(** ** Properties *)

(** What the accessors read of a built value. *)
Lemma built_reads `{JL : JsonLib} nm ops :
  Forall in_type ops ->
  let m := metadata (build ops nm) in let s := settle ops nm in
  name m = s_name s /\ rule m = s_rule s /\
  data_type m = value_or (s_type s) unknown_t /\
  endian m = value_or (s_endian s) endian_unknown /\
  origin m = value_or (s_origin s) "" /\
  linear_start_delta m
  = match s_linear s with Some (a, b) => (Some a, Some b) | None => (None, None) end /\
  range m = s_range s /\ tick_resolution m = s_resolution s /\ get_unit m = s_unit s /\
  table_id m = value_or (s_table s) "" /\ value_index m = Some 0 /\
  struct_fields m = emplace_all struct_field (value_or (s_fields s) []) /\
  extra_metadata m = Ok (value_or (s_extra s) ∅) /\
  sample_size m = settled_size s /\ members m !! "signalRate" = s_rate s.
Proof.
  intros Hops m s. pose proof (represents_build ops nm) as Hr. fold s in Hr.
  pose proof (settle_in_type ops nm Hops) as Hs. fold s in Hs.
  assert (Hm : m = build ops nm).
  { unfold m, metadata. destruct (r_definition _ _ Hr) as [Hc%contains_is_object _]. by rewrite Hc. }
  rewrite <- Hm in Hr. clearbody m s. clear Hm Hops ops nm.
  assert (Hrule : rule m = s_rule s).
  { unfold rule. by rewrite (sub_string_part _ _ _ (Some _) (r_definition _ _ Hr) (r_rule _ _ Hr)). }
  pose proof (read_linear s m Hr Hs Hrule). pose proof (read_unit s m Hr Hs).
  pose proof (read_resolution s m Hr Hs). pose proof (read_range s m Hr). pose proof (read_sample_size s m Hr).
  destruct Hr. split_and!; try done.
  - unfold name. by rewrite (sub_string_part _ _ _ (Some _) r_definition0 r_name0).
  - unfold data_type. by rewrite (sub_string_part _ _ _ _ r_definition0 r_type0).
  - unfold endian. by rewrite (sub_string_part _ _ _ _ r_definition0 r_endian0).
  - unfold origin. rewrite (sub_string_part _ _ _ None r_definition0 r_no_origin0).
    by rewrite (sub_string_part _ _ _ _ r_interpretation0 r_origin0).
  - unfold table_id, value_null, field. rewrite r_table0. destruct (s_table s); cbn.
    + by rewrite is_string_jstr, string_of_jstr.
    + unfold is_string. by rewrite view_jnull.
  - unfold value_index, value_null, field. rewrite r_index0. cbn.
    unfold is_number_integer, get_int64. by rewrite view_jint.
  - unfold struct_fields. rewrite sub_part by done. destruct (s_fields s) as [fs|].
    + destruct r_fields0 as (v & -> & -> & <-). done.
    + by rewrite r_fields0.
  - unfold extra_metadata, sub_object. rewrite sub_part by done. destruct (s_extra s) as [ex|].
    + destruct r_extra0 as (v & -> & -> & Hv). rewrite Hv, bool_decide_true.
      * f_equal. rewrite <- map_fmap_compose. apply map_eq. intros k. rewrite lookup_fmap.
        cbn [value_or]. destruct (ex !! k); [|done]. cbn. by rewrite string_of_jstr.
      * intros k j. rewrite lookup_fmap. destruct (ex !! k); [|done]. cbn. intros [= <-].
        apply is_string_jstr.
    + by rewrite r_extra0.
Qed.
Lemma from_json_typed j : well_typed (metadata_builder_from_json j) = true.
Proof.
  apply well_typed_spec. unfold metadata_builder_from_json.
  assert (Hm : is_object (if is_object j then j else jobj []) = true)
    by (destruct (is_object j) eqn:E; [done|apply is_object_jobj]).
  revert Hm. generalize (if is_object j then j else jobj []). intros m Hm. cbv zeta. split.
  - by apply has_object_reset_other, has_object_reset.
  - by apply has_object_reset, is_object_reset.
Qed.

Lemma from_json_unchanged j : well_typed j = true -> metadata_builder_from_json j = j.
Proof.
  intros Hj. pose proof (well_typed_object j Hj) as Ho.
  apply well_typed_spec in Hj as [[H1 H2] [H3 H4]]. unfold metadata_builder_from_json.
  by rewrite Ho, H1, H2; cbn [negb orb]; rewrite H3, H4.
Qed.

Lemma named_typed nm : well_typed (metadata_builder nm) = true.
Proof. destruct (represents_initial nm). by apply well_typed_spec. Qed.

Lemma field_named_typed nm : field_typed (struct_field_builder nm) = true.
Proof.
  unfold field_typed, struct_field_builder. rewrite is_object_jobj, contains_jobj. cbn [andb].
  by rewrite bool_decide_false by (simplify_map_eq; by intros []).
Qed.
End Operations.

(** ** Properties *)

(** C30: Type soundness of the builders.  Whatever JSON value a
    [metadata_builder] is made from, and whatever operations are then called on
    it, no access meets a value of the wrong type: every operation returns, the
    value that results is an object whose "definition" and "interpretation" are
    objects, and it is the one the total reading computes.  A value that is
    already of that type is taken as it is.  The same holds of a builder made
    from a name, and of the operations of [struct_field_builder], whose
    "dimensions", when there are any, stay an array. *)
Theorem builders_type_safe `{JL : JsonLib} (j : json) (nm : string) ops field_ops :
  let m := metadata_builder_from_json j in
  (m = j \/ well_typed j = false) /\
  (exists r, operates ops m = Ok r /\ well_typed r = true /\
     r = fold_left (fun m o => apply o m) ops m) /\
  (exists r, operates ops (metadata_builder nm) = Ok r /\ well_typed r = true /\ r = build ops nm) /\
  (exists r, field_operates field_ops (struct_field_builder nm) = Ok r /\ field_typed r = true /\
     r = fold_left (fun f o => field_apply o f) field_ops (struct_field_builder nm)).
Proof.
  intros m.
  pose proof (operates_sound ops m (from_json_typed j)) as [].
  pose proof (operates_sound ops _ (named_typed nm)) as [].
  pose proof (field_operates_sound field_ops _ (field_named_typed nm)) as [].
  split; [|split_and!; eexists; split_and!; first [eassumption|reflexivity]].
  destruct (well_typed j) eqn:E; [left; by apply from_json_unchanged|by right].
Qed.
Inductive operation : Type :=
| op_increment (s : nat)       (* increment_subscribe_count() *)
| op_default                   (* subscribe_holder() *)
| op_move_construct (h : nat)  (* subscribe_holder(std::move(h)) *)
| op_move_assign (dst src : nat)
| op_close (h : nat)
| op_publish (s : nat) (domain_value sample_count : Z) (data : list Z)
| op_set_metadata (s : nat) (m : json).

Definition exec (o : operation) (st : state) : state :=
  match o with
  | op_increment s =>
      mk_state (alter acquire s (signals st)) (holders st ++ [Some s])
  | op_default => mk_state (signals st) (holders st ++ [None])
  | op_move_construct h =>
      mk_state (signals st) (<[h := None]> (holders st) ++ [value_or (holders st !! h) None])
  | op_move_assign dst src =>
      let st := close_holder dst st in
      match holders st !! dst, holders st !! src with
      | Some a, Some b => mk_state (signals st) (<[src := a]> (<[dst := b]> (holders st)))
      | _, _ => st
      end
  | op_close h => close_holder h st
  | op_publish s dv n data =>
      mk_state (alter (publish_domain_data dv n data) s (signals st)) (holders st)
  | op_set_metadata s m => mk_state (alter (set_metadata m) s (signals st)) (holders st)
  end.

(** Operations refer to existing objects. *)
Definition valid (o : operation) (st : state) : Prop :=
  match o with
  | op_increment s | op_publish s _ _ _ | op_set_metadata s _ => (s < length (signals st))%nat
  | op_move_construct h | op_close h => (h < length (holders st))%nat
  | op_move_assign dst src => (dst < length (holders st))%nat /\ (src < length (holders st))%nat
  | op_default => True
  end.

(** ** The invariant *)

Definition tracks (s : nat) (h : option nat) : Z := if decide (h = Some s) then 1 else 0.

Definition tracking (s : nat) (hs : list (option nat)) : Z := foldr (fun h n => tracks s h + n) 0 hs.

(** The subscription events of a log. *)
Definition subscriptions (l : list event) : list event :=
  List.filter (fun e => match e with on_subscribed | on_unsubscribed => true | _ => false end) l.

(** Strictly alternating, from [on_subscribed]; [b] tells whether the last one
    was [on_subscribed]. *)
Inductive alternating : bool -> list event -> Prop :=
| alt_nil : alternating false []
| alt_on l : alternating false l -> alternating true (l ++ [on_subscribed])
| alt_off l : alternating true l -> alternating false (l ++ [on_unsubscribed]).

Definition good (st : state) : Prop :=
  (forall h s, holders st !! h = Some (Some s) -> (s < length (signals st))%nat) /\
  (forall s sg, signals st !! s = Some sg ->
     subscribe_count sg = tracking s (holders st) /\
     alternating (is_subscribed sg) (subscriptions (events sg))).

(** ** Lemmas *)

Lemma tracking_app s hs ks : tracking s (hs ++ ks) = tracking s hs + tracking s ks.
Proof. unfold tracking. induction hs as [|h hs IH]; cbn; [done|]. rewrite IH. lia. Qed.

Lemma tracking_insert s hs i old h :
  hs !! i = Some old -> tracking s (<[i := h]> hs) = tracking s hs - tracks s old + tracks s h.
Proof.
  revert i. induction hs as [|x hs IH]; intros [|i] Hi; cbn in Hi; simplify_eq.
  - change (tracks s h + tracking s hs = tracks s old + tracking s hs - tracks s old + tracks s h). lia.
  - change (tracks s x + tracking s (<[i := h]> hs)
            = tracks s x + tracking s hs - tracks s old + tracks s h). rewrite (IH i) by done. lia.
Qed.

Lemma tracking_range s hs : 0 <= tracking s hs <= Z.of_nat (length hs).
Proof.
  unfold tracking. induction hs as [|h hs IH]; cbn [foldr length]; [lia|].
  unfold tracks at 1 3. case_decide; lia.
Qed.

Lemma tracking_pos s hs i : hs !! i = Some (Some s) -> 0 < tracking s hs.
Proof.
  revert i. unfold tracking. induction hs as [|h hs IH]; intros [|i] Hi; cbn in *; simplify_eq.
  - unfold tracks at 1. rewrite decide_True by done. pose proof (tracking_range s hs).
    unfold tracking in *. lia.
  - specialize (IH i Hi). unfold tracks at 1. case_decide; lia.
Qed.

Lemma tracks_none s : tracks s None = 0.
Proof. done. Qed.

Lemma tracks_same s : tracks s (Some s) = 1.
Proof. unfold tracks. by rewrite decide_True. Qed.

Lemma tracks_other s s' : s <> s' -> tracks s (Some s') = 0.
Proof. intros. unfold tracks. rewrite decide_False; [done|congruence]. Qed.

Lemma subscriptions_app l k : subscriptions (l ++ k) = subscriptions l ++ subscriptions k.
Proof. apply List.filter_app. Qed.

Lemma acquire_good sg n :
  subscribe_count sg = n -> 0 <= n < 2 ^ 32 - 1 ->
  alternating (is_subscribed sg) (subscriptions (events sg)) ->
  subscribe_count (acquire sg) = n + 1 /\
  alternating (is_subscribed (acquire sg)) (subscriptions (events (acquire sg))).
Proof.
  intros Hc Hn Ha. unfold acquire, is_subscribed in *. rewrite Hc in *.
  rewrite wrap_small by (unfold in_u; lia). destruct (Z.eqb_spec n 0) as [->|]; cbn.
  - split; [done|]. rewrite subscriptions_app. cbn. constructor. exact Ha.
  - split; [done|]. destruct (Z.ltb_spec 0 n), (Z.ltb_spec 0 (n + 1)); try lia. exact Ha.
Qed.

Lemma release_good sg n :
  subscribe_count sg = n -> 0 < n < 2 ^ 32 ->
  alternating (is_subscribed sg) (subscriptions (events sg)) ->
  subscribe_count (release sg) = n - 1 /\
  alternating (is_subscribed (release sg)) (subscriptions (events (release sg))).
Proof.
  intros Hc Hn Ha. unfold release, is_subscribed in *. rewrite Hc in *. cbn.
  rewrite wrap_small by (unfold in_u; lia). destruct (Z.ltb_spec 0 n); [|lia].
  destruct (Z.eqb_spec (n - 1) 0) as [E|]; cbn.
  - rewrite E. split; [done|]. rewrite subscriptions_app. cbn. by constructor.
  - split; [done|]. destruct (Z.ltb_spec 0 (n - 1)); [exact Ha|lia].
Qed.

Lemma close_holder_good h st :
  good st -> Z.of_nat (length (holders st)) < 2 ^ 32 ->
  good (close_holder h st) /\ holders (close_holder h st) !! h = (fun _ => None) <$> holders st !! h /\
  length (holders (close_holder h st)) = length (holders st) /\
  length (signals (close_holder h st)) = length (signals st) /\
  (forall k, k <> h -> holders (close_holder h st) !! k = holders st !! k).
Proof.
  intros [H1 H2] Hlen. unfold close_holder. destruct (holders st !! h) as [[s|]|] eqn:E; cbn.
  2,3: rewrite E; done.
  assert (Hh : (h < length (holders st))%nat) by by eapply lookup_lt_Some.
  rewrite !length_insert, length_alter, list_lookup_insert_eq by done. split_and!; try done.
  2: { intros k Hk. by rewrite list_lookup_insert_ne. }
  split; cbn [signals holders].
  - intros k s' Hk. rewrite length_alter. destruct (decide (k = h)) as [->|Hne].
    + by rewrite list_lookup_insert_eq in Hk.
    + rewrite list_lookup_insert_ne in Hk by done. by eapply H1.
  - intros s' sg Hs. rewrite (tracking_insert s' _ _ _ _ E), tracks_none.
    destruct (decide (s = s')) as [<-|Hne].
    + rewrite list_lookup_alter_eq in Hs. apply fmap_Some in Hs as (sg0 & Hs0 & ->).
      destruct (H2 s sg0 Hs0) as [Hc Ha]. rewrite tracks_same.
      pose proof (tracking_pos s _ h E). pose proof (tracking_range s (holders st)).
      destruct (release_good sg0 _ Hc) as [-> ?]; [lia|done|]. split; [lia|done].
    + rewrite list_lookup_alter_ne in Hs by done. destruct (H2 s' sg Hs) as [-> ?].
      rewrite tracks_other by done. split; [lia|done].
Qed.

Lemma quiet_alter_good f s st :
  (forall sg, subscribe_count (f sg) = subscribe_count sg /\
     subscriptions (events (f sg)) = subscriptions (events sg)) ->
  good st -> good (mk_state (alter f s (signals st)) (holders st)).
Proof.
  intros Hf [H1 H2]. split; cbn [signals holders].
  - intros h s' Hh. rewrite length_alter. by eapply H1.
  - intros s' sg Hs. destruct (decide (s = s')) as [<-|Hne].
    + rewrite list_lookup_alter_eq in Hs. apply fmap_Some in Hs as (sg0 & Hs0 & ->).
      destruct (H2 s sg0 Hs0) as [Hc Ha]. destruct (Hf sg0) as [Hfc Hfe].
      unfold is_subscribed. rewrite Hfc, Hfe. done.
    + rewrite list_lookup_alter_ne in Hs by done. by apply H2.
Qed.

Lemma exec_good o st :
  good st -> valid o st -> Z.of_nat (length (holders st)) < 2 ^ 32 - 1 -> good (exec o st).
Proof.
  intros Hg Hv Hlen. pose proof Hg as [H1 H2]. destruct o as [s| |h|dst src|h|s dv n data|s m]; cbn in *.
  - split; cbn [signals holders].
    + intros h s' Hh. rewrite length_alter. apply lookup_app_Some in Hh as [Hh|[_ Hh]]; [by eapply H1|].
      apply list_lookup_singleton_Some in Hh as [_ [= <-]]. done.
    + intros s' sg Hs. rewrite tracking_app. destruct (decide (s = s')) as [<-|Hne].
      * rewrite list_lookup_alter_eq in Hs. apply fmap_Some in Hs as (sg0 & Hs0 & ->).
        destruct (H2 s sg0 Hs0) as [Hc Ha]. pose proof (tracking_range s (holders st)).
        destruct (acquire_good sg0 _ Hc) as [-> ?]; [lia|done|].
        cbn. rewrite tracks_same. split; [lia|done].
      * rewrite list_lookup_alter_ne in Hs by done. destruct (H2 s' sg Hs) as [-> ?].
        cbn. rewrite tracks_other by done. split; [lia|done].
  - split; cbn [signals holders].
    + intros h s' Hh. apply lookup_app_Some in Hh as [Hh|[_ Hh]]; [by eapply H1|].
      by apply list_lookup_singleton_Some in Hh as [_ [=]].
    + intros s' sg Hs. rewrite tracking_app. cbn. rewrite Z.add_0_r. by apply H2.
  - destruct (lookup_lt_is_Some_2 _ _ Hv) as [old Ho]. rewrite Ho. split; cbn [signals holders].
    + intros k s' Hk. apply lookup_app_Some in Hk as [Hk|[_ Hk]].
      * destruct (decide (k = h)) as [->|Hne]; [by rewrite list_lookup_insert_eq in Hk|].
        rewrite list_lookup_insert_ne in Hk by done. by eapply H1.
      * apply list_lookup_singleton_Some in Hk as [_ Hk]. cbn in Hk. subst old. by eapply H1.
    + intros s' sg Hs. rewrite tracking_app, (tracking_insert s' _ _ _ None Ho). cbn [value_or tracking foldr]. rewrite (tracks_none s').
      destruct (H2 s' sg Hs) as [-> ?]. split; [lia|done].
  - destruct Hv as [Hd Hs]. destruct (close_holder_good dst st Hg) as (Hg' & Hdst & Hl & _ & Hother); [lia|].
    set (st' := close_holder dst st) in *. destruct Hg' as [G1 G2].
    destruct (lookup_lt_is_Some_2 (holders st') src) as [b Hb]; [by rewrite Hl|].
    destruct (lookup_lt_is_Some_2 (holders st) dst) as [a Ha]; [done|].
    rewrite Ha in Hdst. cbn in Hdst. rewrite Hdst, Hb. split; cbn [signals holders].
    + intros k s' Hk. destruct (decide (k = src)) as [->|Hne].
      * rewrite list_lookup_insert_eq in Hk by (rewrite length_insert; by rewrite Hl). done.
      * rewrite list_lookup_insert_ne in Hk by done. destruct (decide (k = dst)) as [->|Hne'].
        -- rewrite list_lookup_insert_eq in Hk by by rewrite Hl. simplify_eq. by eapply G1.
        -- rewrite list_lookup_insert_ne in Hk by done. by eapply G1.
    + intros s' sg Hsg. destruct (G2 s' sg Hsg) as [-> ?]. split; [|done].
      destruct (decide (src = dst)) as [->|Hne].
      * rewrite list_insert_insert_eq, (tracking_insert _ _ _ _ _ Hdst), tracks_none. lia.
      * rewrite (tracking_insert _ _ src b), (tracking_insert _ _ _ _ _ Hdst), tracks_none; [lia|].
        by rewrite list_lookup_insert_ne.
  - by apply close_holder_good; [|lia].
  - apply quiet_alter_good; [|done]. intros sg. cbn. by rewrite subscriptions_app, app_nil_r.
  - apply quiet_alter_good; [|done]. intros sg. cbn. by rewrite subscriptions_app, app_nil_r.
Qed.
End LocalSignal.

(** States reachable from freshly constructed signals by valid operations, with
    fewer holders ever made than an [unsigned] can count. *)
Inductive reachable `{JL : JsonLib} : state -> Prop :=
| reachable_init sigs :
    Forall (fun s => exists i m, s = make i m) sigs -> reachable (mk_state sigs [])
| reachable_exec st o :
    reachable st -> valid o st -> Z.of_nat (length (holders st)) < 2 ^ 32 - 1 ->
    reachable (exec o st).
■ ■ ■ ■ ■
Output each line exactly, from the first line of the data down to the line that contains "extra_metadata m = Ok", both included.

> Answer to this problem
(** ** Properties *)

(** What the accessors read of a built value. *)
Lemma built_reads `{JL : JsonLib} nm ops :
  Forall in_type ops ->
  let m := metadata (build ops nm) in let s := settle ops nm in
  name m = s_name s /\ rule m = s_rule s /\
  data_type m = value_or (s_type s) unknown_t /\
  endian m = value_or (s_endian s) endian_unknown /\
  origin m = value_or (s_origin s) "" /\
  linear_start_delta m
  = match s_linear s with Some (a, b) => (Some a, Some b) | None => (None, None) end /\
  range m = s_range s /\ tick_resolution m = s_resolution s /\ get_unit m = s_unit s /\
  table_id m = value_or (s_table s) "" /\ value_index m = Some 0 /\
  struct_fields m = emplace_all struct_field (value_or (s_fields s) []) /\
  extra_metadata m = Ok (value_or (s_extra s) ∅) /\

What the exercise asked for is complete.